В зале поднялся бессмысленный шум.
Сколько времени длился этот суд? Разве его приемный отец не обвинял его в том же, в чем обвинил Жоффрей, кроме разве колдовства?
Поскольку на вопрос короля «Ты точно знаешь, что ты — сын Лавастина?» Алан ответил, что не знает, король не мог принять иного решения.
Смог бы он править многие годы, как Лавастин, без Таллии? Нет, хорошо, что все кончено. Ничего другого от этого суда он и не ждал.
Алан знал, что отчаяние — грех, и он не станет позорить Лавастина, растравляя раны жалостью к себе.
Он пришел в себя, услышав крик и грохот. Жоффрей вскочил с криком радости, видно было, что его опьянила победа:
— Прошу вас, ваше величество! Вы должны наказать его за неуважение! Пусть Церковь судит его за колдовство!

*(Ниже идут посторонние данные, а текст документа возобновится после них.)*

(* ===== verification/AuditHandler.v ===== *)
(** * The HTTP handler of the audit log

    Models [internal/audit/handler.go] and the JSON form of [audit.Entry]. *)
From S2P Require Import Prelude.
From S2P Require Import GoError.
From S2P Require Import Schema.
From S2P Require Import Store.
From S2P Require Import Logic.
From S2P Require Import GoStrings.
From S2P Require Import Permissions.
From S2P Require Import Pagination.
From S2P Require Import Tenancy.
From S2P Require Import Authz.
From S2P Require Import AuditTrail.
From S2P Require Import AuditService.
From S2P Require Import Jobs.
From S2P Require Import Http.
From S2P Require Import Endpoint.
Import Audit_.
Local Open Scope string_scope.

Definition maxAuditWindow : Z := 90 * 24 * Hour.

(** [parseListFilter]: the clock is read only for a [since] that parses. *)
Definition since_filter `{Env} `{GoTime} (raw : string) : M (Filter (option Z)) :=
  if raw =?= "" then ret (None, []) else
  match time_ParseRFC3339 raw with
  | None => ret (None, [("since", "must be an RFC 3339 timestamp")])
  | Some parsed =>
      now <- timeNow ;;
      ret (if Z.ltb parsed (now - maxAuditWindow) then (None, [("since", "must not be more than 90 days ago")])
           else (Some parsed, []))
  end.
Definition parseListFilter `{Env} `{GoTime} (values : list (string * string)) : M ListFilter :=
  let action := values_Get values "action" in
  let '(act, e1) :=
    if action =?= "" then (None, [])
    else if Z.ltb 100 (len action) then (None, [("action", "is too long")]) else (Some action, []) in
  let '(outcome, e2) := one_of values "outcome" [OutcomeSuccess; OutcomeFailure; OutcomeDenied]
    "must be one of success, failure, denied" in
  let '(actor, e3) := uuid_filter values "actor_user_id" in
  since <- since_filter (values_Get values "since") ;;
  ret_result (filter_result
    {| LF_Action := act; LF_Outcome := outcome; LF_ActorUserID := actor; LF_Since := since.1 |}
    (e1 ++ e2 ++ e3 ++ since.2)%list).

Definition entry_json `{Env} `{Platform} : Encoder Entry := fun e => jstruct
  [member "id" juuid (Entry_ID e); member "action" jstr (Entry_Action e); member "outcome" jstr (Entry_Outcome e);
   omit_nil "actor_user_id" juuid (Entry_ActorUserID e); omit_nil "target_type" jstr (Entry_TargetType e);
   omit_nil "target_id" jstr (Entry_TargetID e); omit_nil "ip_address" jstr (Entry_IPAddress e);
   omit_nil "user_agent" jstr (Entry_UserAgent e); omit_nil "request_id" jstr (Entry_RequestID e);
   omit_nil "trace_id" jstr (Entry_TraceID e); member "metadata" jraw (Entry_Metadata e);
   member "created_at" jtime (Entry_CreatedAt e)].

Section handlers.
Context `{Authorizer} `{Platform} `{GoTime}.

Definition List_ : Handler World := endpoint (fun r =>
  uo <- caller r ;;
  page <- page_request r ;;
  filter <- parseListFilter (Req_Query r) ;;
  lp <- Audit_.List_ uo.1 uo.2 filter page ;;
  ret (WritePage (jlist entry_json lp.1) lp.2)).

Lemma parse_reads R `{!PreOrder R} values : pres R (parseListFilter values).
Proof.
  unfold parseListFilter. destruct (if _ =?= "" then _ else _) as [act e1]. destruct (one_of _ _ _ _), (uuid_filter _ _).
  pres_step; [unfold since_filter; destruct (_ =?= ""); [pres_auto|]; destruct (time_ParseRFC3339 _); pres_auto|].
  unfold filter_result. destruct (_ ++ _)%list; pres_auto.
Qed.
Lemma audit_endpoint : tenant_endpoint AuditRead List_.
Proof.
  unfold List_. apply tenant_endpoint_caller; intros; cbn [fst snd]; [|answers_auto].
  apply tenant_op_pure; intros page. apply tenant_op_reads; [apply parse_reads, _|apply parse_reads, _|].
  intros filter. apply tenant_op_map, audit_List_op.
Qed.
End handlers.
(* ===== verification/QueueDepth.v ===== *)
(** * Reports about the queue

    Models [Stats] and [PendingFor] of [internal/jobs/jobs.go], [publishQueueDepth] of
    [cmd/worker/main.go], and the labels under which [internal/jobs/worker.go] counts the
    outcome of a job.  These operations only read the queue; their results end up in the
    registry of [Observers.v]. *)
From S2P Require Import Prelude.
From S2P Require Import GoError.
From S2P Require Import Schema.
From S2P Require Import Store.
From S2P Require Import Logic.
From S2P Require Import GoStrings.
From S2P Require Import Utf8.
From S2P Require Import JsonDecode.
From S2P Require Import Demo.
From S2P Require Import Jobs.
From S2P Require Import QueueFacts.
From S2P Require Import QueueDemo.
From S2P Require Import Worker.
From S2P Require Import WorkerLife.
From S2P Require Import WorkerMain.
From S2P Require Import Observers.
Local Open Scope string_scope.

(** ** Depth *)
Record Stats := { StreamLength : Z; Pending : Z; RetryDue : Z; DeadLength : Z }.

(** XPENDING needs the consumer group. *)
Definition XPENDING (r : Redis) : reply Z :=
  if rd_group r then Reply (Z.of_nat (length (rd_pending r)))
  else ErrorReply "NOGROUP No such key 'teamflow:jobs:stream' or consumer group 'teamflow-workers'".
Definition ZCOUNT (max : Z) (r : Redis) : Z := Z.of_nat (length (filter (fun e => (e.2 <= max)%Z) (rd_retry r))).

Section reports.
Context `{Env} `{AEAD} `{Platform} `{RedisServer}.
(** Four commands in one pipeline; [pipe.Exec] reports the first error reply. *)
Definition Stats_ (c : Ctx) : M Stats :=
  now <- timeNow ;;
  wrapf "jobs: queue stats" (
    ctx_check c ;;;
    streamLen <- transmit (shows (fun r => Z.of_nat (length (rd_stream r)))) ;;
    pending <- transmit (fun r => (XPENDING r, r)) ;;
    due <- transmit (shows (ZCOUNT (UnixMilli now))) ;;
    deadLen <- transmit (shows (fun r => Z.of_nat (length (rd_dead r)))) ;;
    received ;;;
    streamLen <- value streamLen ;; pending <- value pending ;; due <- value due ;; deadLen <- value deadLen ;;
    ret {| StreamLength := streamLen; Pending := pending; RetryDue := due; DeadLength := deadLen |}).
Definition publishQueueDepth (c : Ctx) (s : World * Metrics) : result unit * (World * Metrics) :=
  match Stats_ c s.1 with
  | (Err e, w) => (Err e, (w, s.2))
  | (Ok stats, w) => (Ok tt, (w,
      SetQueueDepth "dead" (DeadLength stats) (SetQueueDepth "retry" (RetryDue stats)
        (SetQueueDepth "ready" (StreamLength stats) s.2))))
  end.

(** [PendingFor]: the first entry of the stream that opens to a job with this identifier. *)
Definition holds_job (q : Queue) (jobID : string) (entry : N * option string) : bool :=
  match entry.2 with
  | None => false
  | Some sealed => match open q sealed with Ok job => Job_ID job =?= jobID | Err _ => false end
  end.
Definition PendingFor (q : Queue) (c : Ctx) (jobID : string) : M (option N) :=
  entries <- wrapf "jobs: scan stream" (run_command c (shows rd_stream)) ;;
  ret (fst <$> List.find (holds_job q jobID) entries).

(** The label of the counter that [handle] increments, by the outcome of the handler; a
    completed job is counted only once it is acknowledged. *)
Definition outcome_label (wk : Worker) (job : Job) (outcome : result unit) : string :=
  if Job_Type job =?= "" then "dead_lettered" else
  match handler_for wk (Job_Type job) with
  | None => "unhandled"
  | Some _ =>
      match outcome with
      | Ok _ => "completed"
      | Err e => if IsPermanent e || Z.leb (Job_MaxAttempts job) (wrap64 (Job_Attempts job + 1)) then "dead_lettered" else "failed"
      end
  end.
(** [observe] *)
Definition observe_job (jobType label : string) (duration : Z) (m : Metrics) : Metrics :=
  ObserveJob jobType duration (CountJob jobType label m).
End reports.

(** ** Facts *)
Section facts.
Context `{Env} `{AEADLaws} `{PlatformLaws} `{RedisLaws}.

Lemma ctx_check_up c w : up c -> ctx_check c w = (Ok tt, w).
Proof. intros (Hc & _). unfold ctx_check. by rewrite Hc. Qed.
Lemma transmit_read c {A} (f : Redis -> reply A) w : up c ->
  exists w', transmit (fun r => (f r, r)) w = (Ok (f (w_redis w)), w') /\ w_redis w' = w_redis w /\ w_db w' = w_db w.
Proof. intros (_ & Hf & Hn & _). unfold transmit. rewrite Hf, Hn. by eexists. Qed.

(** While Redis answers and the consumer group exists, the depths that are published are
    those of the stream, of the retry set up to now and of the dead-letter stream; reading
    them changes nothing. *)
Lemma publishQueueDepth_exact c w m : up c -> rd_group (w_redis w) = true ->
  exists w' m', publishQueueDepth c (w, m) = (Ok tt, (w', m')) /\
    mt_queueDepth m' !! "ready" = Some (Z.of_nat (length (rd_stream (w_redis w)))) /\
    mt_queueDepth m' !! "retry" = Some (ZCOUNT (UnixMilli (env_now (w_tick w))) (w_redis w)) /\
    mt_queueDepth m' !! "dead" = Some (Z.of_nat (length (rd_dead (w_redis w)))) /\
    mt_requests m' = mt_requests m /\ w_redis w' = w_redis w /\ w_db w' = w_db w.
Proof.
  intros Hup Hg. unfold publishQueueDepth, Stats_. cbn [fst snd].
  set (w0 := next_tick w). assert (Hw0 : w_redis w0 = w_redis w /\ w_db w0 = w_db w) by done. destruct Hw0 as [Hr0 Hd0].
  unfold bind at 1. unfold timeNow. fold w0. unfold wrapf, map_err.
  unfold bind at 1. rewrite ctx_check_up by done.
  destruct (transmit_read c (fun r => Reply (Z.of_nat (length (rd_stream r)))) w0 Hup) as (w1 & E1 & Hr1 & Hd1). unfold bind at 1, shows at 1. rewrite E1.
  destruct (transmit_read c XPENDING w1 Hup) as (w2 & E2 & Hr2 & Hd2). unfold bind at 1. rewrite E2.
  destruct (transmit_read c (fun r => Reply (ZCOUNT (UnixMilli (env_now (w_tick w))) r)) w2 Hup) as (w3 & E3 & Hr3 & Hd3). unfold bind at 1, shows at 1. rewrite E3.
  destruct (transmit_read c (fun r => Reply (Z.of_nat (length (rd_dead r)))) w3 Hup) as (w4 & E4 & Hr4 & Hd4). unfold bind at 1, shows at 1. rewrite E4.
  unfold bind, received. destruct Hup as (_ & Hf & _). rewrite Hf. rewrite Hr1, Hr0. unfold XPENDING. rewrite Hg.
  eexists _, _. split; [reflexivity|]. cbn. rewrite !lookup_insert. cbn.
  split_and!; try done; try congruence; rewrite ?Hr3, ?Hr2, ?Hr1, ?Hr0; reflexivity.
Qed.

(** A job that was enqueued without delay is found in the stream by its identifier. *)
Lemma enqueued_is_pending q c t p w j w' : up c -> rand_ok -> queue_ok q -> (forall n, utf8_valid (uuid_String n)) ->
  Enqueue q c t p w = (Ok j, w') -> exists id, (PendingFor q c (Job_ID j) w').1 = Ok (Some id) /\
    exists entry, entry ∈ rd_stream (w_redis w') /\ entry.1 = id /\ holds_job q (Job_ID j) entry = true.
Proof.
  intros Hup Hr [Hq _] Hu E. unfold Enqueue, enqueue in E.
  apply bind_Ok in E as ([] & w1 & [_ <-]%reject_if_Ok & E). apply bind_Ok in E as (jid & w2 & _ & E).
  apply bind_Ok in E as (now & w3 & _ & E). cbv zeta in E. apply bind_Ok in E as (sealed & w4 & Es & E).
  change (Z.ltb 0 0) with false in E. cbv iota in E.
  apply bind_Ok in E as ([] & w5 & [_ Hx]%wrapf_Ok%run_command_Ok & E). apply ret_Ok in E as [<- <-].
  apply open_seal in Es; [|done|split; unfold int64_range; cbn; lia].
  destruct (XADD_entry sealed (w_redis w4)) as (eid & _ & Hst & _). cbn [wrote snd] in Hx.
  assert (Hh : holds_job q (uuid_String jid) (eid, Some sealed) = true).
  { unfold holds_job. cbn [snd]. rewrite Es. apply beq_true. cbn. apply Hu. }
  assert (Hin : (eid, Some sealed) ∈ rd_stream (w_redis w5)).
  { rewrite Hx, Hst. apply elem_of_app. right. by left. }
  cbn [Job_ID]. unfold PendingFor, wrapf, map_err, run_command, command. unfold bind at 1. unfold bind at 1. unfold bind at 1. rewrite ctx_check_up by done.
  destruct (transmit_read c (fun r => Reply (rd_stream r)) w5 Hup) as (w6 & E6 & _). unfold bind at 1, shows. rewrite E6. unfold bind, received, ret.
  destruct Hup as (_ & Hf & _). rewrite Hf. cbn [value ret].
  destruct (List.find (holds_job q (uuid_String jid)) (rd_stream (w_redis w5))) as [e|] eqn:Ef.
  - exists e.1. split; [done|]. apply List.find_some in Ef as [He Hhe]. exists e. split_and!; [by apply list_elem_of_In|done|done].
  - exfalso. pose proof (List.find_none _ _ Ef (eid, Some sealed) (proj1 (list_elem_of_In _ _) Hin)). congruence.
Qed.

(** The label tells the truth about the queue: a failure that is counted as dead-lettered is
    exactly one whose attempts are exhausted, and that is what [Fail_] decides by. *)
Lemma outcome_label_exhausted wk job h e : (0 <= Job_Attempts job < 2 ^ 63 - 1)%Z ->
  Job_Type job <> "" -> handler_for wk (Job_Type job) = Some h ->
  (outcome_label wk job (Err e) = "dead_lettered" <-> exhausted (failed_job job e) e = true).
Proof.
  intros Ha Ht Hh. unfold outcome_label, exhausted. rewrite Hh, (proj2 (beq_false _ _) Ht). cbn.
  rewrite wrap64_id by lia. destruct (IsPermanent e); cbn; [done|].
  destruct (Z.leb_spec (Job_MaxAttempts job) (Job_Attempts job + 1)).
  - by rewrite orb_true_r.
  - destruct (Z.leb_spec (Job_MaxAttempts job) 0); [lia|]. done.
Qed.
End facts.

Гончие встали, в своей безмолвной ярости они были страшней целой своры рычащих собак. Один из родственников ухватил Жоффрея за рукав и силой усадил на место.
Генрих поднялся, ударил скипетром три раза, и все встали.
— Нет! — твердо сказал король, сверля Жоффрея таким взглядом, что тот испуганно вжал голову в плечи. — Твое поведение не делает тебе чести. Я не вижу в этом деле никакого колдовства, а лишь ошибку человека, нашедшего любимого сына, которого считал навсегда потерянным.
Даже Жоффрею хватило ума оставить все как есть. Он поднял на руки свою маленькую дочь, символ победы.
Генрих повернулся к Алану:
— Ты верно служил Господу и моему трону, Алан. Я предлагаю тебе выбор: ты можешь покинуть Лавас и никогда больше сюда не возвращаться под страхом смерти, или стать одним из моих «львов», что достойно твоего рода, и верно служить мне.
Колесо фортуны снова завертелось, и нужно быстро принять решение. Он должен действовать. Он не выставит графа Лавастина на посмешище перед Жоффреем и его ухмыляющейся родней.
Но Генрих, конечно, знал, что у него не было выбора. Куда бы он мог пойти? К тетушке Бел? Но ведь Осна — часть Лаваса.
Алан выступил вперед и опустился перед Генрихом на колени, как это делали «орлы» и как совсем недавно перед ним самим опускались слуги. Казалось, что с тех пор прошли годы. Алан почувствовал, что его роза снова ожила.